Eles não tinham poder de ataque; eram unicamente para protegê-lo, como o boneco substituto.
Se soubesse disso antes, não teria ido atrás do boneco — bastava pedir mais balões ao Vestido Vermelho.
Mas agora era tarde para lamentar.
Lin Mo estendeu a mão para abrir a porta, mas não encontrou nada.
Ficou surpreso.
Lembrava-se de que a porta estava logo atrás, ao alcance da mão.
Tentou de novo, e nada.
Estranho.
Deu um passo para trás, tateou, nada.
Deu outro passo, e desta vez sentiu uma mão gelada.
Sem hesitar, agarrou a mão e puxou com força.
A criatura que apareceu era uma mistura de marionete com cadáver.
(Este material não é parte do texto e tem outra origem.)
Lemma only_reconcileRoutes `{NetipPrefix} tunnel id :
  only [KListRoutes; KListDefaultVirtualNetworks; KDeleteRoute; KCreateRoute] (reconcileRoutes tunnel id).
Proof.
  unfold reconcileRoutes, listRoutes, resolveVirtualNetworks.
  destruct (canonicalRoutes _) as [result desired].
  assert (∀ d ex m r, only [KListRoutes; KListDefaultVirtualNetworks; KDeleteRoute; KCreateRoute]
    (pruneRoutes tunnel d ex m r)) as Hp.
  { intros d. induction ex as [|route ex IH]; intros m r; simpl; [done|].
    destruct (matchRoute _ _ _); [apply IH|]. simpl. split; [set_solver|].
    intros err. destruct (cf_IgnoreNotFound err); [done|apply IH]. }
  assert (∀ d r, only [KListRoutes; KListDefaultVirtualNetworks; KDeleteRoute; KCreateRoute]
    (createRoutes tunnel id d r)) as Hc.
  { induction d as [|[route [|]] d IH]; intros r; simpl; [done|apply IH|]. split; [set_solver|].
    intros [err|]; [|apply IH]. destruct (IsClientError err); [apply IH|done]. }
  repeat first [apply Hp|apply Hc|only_step].
Qed.

Lemma only_deleteRoutes tunnel id : only [KListRoutes; KDeleteRoute] (deleteRoutes tunnel id).
Proof.
  unfold deleteRoutes, listRoutes.
  assert (∀ ex, only [KListRoutes; KDeleteRoute] (deleteAll tunnel ex)) as Hd.
  { induction ex as [|route ex IH]; simpl; [done|]. split; [set_solver|].
    intros err. destruct (cf_IgnoreNotFound err); [done|apply IH]. }
  repeat first [apply Hd|only_step].
Qed.

Lemma only_tunnelSecret sources tunnel :
  only [KGetSecretSource; KGetConfigMapSource] (tunnelSecret sources tunnel).
Proof.
  unfold tunnelSecret, resolveTunnelSecret, resolveSecretKey, resolveConfigMapKey, resolveKey.
  repeat only_step.
Qed.

(** Shows that the traces of a step hold no request of some view. *)
Ltac no_requests lem Hx :=
  eapply only_omap; [apply lem| |exact Hx];
  let ev := fresh in intros ev; destruct ev as [? e ?]; destruct e; simpl; intros; try done; set_solver.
A mão pertencia a um cadáver, costurada no cotovelo do boneco; a cabeça também, parecida com a criatura que Lin Mo destruíra antes.
A força do monstro era grande: facilmente derrubou Lin Mo no chão. Mas ele não hesitou — aproveitou a chance, colocou a máscara de ossos no rosto e, sentindo o poder duplicar, virou-se e imobilizou a criatura sob si.
Apertou a cabeça entre as mãos e torceu.
Estalou.
A cabeça se desprendeu.
— Não é que dá uma sensação boa? Agora entendo porque o Velho Bai gostava tanto de torcer pescoços — comentou, jogando a cabeça de lado.
Acendeu o isqueiro e examinou o entorno.
A porta desaparecera. As paredes também. Ao redor, apenas trevas, que pareciam se estender ao infinito.
Lin Mo percebeu que a escuridão de Irmã Lua já afetava aquele lugar. E, à fraca luz, divisava inúmeras silhuetas à sua volta.
Provavelmente, todas eram criaturas como aquela, feitas de bonecos e cadáveres.
Tocou o próprio pescoço. Durante a luta, fora agarrado e agora sentia sangue.
Estava ferido.
Esses monstros eram poderosos; sem a máscara, Lin Mo não teria chance.
O Coelho do Pesadelo havia fugido, sabe-se lá para onde.
Lin Mo sacou a Faca de Ossos de Tigre, abriu a lâmina e começou a planejar seu próximo passo.
Estava vivo graças ao balão que lhe salvara da morte e à presença de Chuva Miúda, que segurava a temível Irmã Lua — disso, Lin Mo tinha certeza.
A inimiga destruíra um de seus balões assim que apareceu e, até agora, ele continuava preso naquele estranho mundo de trevas.
Pensar nisso o enchia de raiva.
Será que conseguiria se vingar?
Foi então que percebeu: se aquele ambiente era obra de Irmã Lua, fugir não adiantaria.
Era preciso agir, encarar o inimigo de frente.
Não podia correr; tinha que enfrentar. Se Chuva Miúda perdesse para Irmã Lua, ele não teria mais como reagir.
Sem Chuva Miúda, Lin Mo seria como um caranguejo sem casca, pronto para ser servido à mesa.
Decidido, virou-se e, ignorando as criaturas que o espreitavam, correu em direção ao brilho distante das faíscas.